> **Extracted records**
*** Begin section ***

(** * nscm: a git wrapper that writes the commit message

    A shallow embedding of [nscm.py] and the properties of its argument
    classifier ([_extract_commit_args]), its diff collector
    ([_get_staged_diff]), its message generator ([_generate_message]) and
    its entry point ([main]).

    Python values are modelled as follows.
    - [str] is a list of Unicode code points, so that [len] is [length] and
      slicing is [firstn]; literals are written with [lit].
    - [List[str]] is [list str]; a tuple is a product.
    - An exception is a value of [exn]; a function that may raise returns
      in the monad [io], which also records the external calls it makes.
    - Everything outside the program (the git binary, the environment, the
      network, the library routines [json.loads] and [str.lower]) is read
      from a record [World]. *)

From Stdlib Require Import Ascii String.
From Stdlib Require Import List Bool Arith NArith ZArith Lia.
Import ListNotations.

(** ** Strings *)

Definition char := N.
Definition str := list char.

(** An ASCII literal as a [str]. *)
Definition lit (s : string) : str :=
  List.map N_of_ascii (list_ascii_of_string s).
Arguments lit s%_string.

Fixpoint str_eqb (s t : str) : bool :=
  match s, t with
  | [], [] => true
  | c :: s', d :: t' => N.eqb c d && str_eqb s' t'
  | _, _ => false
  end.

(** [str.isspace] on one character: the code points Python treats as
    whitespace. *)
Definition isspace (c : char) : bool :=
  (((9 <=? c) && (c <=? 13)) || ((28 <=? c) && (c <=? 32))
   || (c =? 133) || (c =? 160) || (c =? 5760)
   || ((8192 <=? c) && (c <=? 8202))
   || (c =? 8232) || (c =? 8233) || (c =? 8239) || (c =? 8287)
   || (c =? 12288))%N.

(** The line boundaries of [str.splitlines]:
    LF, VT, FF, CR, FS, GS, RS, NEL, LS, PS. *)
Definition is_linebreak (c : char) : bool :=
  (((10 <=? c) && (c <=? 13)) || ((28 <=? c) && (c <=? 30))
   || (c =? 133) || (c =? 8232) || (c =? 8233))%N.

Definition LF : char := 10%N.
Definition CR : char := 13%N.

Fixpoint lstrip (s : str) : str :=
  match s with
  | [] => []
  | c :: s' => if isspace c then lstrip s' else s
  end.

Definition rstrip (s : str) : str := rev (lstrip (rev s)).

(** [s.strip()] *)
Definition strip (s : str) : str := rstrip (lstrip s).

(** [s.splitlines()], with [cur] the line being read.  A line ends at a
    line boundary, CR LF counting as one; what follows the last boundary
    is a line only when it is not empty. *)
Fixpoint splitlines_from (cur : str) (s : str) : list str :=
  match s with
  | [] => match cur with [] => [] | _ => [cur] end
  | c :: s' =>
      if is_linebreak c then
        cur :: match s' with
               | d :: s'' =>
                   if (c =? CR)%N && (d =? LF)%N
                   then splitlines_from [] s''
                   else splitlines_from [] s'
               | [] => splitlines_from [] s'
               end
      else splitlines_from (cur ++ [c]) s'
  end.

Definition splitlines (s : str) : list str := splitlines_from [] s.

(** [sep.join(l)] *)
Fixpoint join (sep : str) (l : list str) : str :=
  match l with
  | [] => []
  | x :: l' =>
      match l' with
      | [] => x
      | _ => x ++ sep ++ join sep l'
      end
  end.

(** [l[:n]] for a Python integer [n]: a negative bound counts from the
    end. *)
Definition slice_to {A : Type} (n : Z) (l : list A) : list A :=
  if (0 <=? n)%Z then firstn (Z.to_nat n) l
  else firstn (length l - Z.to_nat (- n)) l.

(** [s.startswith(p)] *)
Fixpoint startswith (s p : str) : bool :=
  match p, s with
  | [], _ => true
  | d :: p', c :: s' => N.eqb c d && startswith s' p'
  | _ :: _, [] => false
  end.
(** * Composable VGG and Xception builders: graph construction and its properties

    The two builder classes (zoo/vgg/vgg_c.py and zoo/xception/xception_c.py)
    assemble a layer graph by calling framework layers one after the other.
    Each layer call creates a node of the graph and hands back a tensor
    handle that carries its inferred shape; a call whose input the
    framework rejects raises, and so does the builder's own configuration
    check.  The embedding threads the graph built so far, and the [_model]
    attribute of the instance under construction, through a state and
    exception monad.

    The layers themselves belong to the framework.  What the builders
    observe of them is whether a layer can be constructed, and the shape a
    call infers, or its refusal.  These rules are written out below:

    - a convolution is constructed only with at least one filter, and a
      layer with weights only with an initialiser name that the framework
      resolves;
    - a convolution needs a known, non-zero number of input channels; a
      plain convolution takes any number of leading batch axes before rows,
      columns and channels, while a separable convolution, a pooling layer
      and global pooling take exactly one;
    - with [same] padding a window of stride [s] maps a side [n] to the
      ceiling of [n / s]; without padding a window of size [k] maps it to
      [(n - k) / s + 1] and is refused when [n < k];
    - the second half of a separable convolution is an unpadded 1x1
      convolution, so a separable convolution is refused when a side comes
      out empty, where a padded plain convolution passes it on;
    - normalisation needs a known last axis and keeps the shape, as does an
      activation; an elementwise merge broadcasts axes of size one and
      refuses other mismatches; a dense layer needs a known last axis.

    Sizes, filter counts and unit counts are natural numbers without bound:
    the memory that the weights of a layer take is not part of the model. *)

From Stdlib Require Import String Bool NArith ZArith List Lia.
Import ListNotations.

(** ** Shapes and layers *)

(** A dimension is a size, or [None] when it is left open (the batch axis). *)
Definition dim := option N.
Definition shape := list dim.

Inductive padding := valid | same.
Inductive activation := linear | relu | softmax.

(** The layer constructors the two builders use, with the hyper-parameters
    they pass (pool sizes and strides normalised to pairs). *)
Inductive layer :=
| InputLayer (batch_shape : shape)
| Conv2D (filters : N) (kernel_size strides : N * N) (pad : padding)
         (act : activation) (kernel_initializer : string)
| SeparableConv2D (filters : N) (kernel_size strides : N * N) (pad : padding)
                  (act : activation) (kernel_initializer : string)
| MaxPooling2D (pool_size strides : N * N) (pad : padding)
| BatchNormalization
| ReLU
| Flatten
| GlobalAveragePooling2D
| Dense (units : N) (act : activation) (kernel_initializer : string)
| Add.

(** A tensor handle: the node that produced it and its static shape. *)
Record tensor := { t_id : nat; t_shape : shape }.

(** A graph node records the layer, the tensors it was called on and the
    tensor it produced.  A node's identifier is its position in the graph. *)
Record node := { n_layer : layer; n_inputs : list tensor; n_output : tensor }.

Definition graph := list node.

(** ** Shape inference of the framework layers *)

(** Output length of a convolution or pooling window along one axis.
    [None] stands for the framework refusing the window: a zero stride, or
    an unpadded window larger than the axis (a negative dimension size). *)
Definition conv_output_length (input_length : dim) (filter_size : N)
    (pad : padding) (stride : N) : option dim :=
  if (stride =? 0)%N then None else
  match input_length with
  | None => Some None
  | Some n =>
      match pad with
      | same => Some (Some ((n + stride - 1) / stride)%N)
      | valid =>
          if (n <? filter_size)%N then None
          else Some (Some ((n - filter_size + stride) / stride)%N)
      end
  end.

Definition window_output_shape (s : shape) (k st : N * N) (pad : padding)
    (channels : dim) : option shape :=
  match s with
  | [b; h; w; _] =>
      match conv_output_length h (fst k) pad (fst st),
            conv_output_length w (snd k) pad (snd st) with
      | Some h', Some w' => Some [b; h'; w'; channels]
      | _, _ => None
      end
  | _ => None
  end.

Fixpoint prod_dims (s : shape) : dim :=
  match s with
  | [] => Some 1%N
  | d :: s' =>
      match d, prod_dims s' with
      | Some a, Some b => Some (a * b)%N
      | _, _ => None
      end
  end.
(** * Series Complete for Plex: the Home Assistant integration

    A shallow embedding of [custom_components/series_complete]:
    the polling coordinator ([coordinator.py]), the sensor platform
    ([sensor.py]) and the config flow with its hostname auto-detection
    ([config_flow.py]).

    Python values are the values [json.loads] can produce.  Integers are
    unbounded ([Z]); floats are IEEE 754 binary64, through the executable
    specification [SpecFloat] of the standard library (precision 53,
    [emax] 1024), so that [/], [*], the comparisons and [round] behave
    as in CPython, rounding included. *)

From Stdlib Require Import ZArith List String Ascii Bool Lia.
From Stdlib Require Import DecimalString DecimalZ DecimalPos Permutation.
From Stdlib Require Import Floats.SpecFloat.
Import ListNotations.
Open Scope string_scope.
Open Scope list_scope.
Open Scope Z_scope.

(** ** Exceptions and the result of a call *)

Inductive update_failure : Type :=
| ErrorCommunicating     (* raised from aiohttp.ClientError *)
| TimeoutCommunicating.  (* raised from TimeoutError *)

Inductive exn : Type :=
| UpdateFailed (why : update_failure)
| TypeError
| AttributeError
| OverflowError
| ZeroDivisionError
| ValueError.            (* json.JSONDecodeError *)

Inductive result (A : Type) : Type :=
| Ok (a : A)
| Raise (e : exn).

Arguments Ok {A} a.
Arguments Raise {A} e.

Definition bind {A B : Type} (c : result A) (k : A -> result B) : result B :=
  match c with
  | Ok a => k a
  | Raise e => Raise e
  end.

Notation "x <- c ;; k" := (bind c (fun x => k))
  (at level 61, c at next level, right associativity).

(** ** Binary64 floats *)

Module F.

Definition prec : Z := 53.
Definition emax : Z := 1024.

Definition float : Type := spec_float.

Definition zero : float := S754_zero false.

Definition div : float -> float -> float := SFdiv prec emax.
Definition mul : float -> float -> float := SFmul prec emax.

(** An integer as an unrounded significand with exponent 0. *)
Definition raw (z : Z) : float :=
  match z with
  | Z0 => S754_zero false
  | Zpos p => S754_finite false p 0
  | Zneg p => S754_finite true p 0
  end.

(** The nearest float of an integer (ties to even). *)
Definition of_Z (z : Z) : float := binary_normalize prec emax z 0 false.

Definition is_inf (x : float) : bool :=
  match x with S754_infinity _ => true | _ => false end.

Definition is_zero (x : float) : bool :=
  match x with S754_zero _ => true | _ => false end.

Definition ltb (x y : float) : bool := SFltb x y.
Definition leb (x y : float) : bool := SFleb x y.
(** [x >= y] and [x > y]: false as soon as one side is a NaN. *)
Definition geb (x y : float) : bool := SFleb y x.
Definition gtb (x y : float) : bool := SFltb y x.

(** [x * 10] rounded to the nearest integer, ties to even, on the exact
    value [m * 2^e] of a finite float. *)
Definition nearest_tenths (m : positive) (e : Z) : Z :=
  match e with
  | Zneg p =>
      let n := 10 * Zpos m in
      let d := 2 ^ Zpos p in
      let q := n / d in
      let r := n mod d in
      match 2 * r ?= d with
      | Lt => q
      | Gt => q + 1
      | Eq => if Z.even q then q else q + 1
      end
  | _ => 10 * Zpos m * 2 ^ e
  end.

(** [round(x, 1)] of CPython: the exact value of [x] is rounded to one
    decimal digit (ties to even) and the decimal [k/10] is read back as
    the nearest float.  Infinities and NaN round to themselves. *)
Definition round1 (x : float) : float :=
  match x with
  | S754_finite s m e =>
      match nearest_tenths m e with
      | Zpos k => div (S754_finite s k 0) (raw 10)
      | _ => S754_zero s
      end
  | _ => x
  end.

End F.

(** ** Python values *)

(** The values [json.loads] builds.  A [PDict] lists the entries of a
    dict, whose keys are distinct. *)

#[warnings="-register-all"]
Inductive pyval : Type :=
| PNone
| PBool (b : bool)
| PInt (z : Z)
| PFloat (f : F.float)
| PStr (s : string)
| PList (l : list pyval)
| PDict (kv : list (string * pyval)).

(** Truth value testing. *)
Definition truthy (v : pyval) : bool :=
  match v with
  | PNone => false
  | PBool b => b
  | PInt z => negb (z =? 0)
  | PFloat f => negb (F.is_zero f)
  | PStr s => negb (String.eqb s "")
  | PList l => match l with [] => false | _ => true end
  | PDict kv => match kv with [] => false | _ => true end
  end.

*** End section ***

Please transcribe only the lines in the records above running from the line that has "(** ** Shapes and layers *)" through the line that has "(batch_shape : shape)", both included, exactly as they appear.

> **Task solution**
(** ** Shapes and layers *)

(** A dimension is a size, or [None] when it is left open (the batch axis). *)
Definition dim := option N.
Definition shape := list dim.

Inductive padding := valid | same.
Inductive activation := linear | relu | softmax.

(** The layer constructors the two builders use, with the hyper-parameters
    they pass (pool sizes and strides normalised to pairs). *)
Inductive layer :=
| InputLayer (batch_shape : shape)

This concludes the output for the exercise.